The solution involved creating a list for terminals registered with Ukrainian authorities, the Defense Ministry said. Only those Starlinks would be enabled in Ukraine by SpaceX.
SpaceX didn’t immediately respond to a request for comment.
The shutdown didn’t only reduce Russian drone strikes. On the front lines, it also partially blinded Russian command posts and drone crews that relied on Starlink for communication, livestreams and more-precise control of assaults as commanders got real-time footage of combat, said Oleksandr Solonko, who serves with a Ukrainian drone unit in the Pokrovsk area.
Ukraine took advantage of the lull in attacks to evacuate the wounded, a major challenge during a war in which any vehicle near the front lines can fall prey to drones, said Bohdan Zhelobchuk, who is a consultant for Come Back Alive, a Ukrainian charity that supplies the military and regularly visits units at the front. Russian military channels have reported Ukrainian counterattacks in southern parts of the front since Starlink was cut off.
A Ukrainian military spokesman responsible for the southern front said the operations there aimed to repel the Russian infiltration groups from Ukrainian villages and were a part of defense maneuvers.
He said the drone attacks there decreased by as much as 15% after Starlink was cut off, which coincided with weather changes and a regrouping of Russian forces in the south.

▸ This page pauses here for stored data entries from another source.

(* ===== verification/IndexThreads.v ===== *)
(** * Uploads of several clients at the same time (src/Index/plainIndex.cc)

    Every upload has a receiver thread that calls [PlainIndex::ProcessOneBatch] for each
    batch of chunks; the threads share the index, its counters, the storage core and
    [rand()], and protect the part of the loop body between the hash and the next chunk
    by [outIdxLck_].  Here the statements of the loop are the steps of a thread, and any
    number of threads take turns in any order.

    The two counters at the head of [ProcessOneBatch] are updated outside the lock; the
    model takes the update as one step (nothing reads them). *)
From Stdlib Require Import ZArith Lia.
From stdpp Require Import base tactics numbers list gmap.
From S2P Require Import Prelude Common FileSystem Crypto ClientVar Storage Database Index.
#[local] Open Scope Z_scope.

(** ** The steps of a thread *)

(** Where a thread is in [ProcessOneBatch]: [n] rounds of the loop are left, [off] is
    [currentOffset], [name] is [containerNameStr]. *)
Inductive point :=
| P_idle                                     (* between two batches *)
| P_start                                    (* a batch is in the buffer *)
| P_loop (n : nat) (off : Z) (name : bytes)  (* head of the loop *)
| P_lock (n : nat) (off size : Z) (h name : bytes)    (* at [pthread_rwlock_wrlock] *)
| P_query (n : nat) (off size : Z) (h name : bytes)   (* at [ReadIndexStore] *)
| P_save (n : nat) (off size : Z) (h : bytes)         (* at [SaveChunk] *)
| P_update (n : nat) (off size : Z) (h name : bytes)  (* at [UpdateIndexStore] *)
| P_count (n : nat) (off size : Z) (name : bytes)     (* at [_uniqueChunkNum++] *)
| P_unlock (n : nat) (off size : Z) (name : bytes).   (* at [pthread_rwlock_unlock] *)

Record thread := { t_u : UploadState; t_pt : point }.

(** [SaveChunk] changes the storage core, the [++] the counters. *)
Definition with_core {DB} (sc : StorageCore) (ix : AbsIndex DB) : AbsIndex DB :=
  {| indexStore_ := indexStore_ ix; storageCoreObj_ := sc;
     sendChunkBatchSize_ := sendChunkBatchSize_ ix; sendRecipeBatchSize_ := sendRecipeBatchSize_ ix;
     totalRecvDataSize_ := totalRecvDataSize_ ix; totalBatchNum_ := totalBatchNum_ ix;
     _logicalChunkNum := _logicalChunkNum ix; _logicalDataSize := _logicalDataSize ix;
     _uniqueChunkNum := _uniqueChunkNum ix; _uniqueDataSize := _uniqueDataSize ix;
     _compressedDataSize := _compressedDataSize ix |}.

Russia is scrambling to find a replacement. Moscow has its own satellite internet terminals, known as Yamal and Express. Ukrainian officials said they are of a lower quality, would take a while to deploy at scale, and use much larger satellite dishes that are easier for Ukraine’s military to spot and destroy.
An immediate solution is labor-intensive. To expand the range of its operations, Russia also uses a network of drones to transmit radio signals. Additional crews and drones are needed for that compared with a single Starlink-equipped weapon.
Russia is seeking Ukrainian citizens to register terminals in their names, according to Ukraine’s state security service, the SBU. The agency sent a message to Ukrainians warning about any such attempts and asking citizens to report them.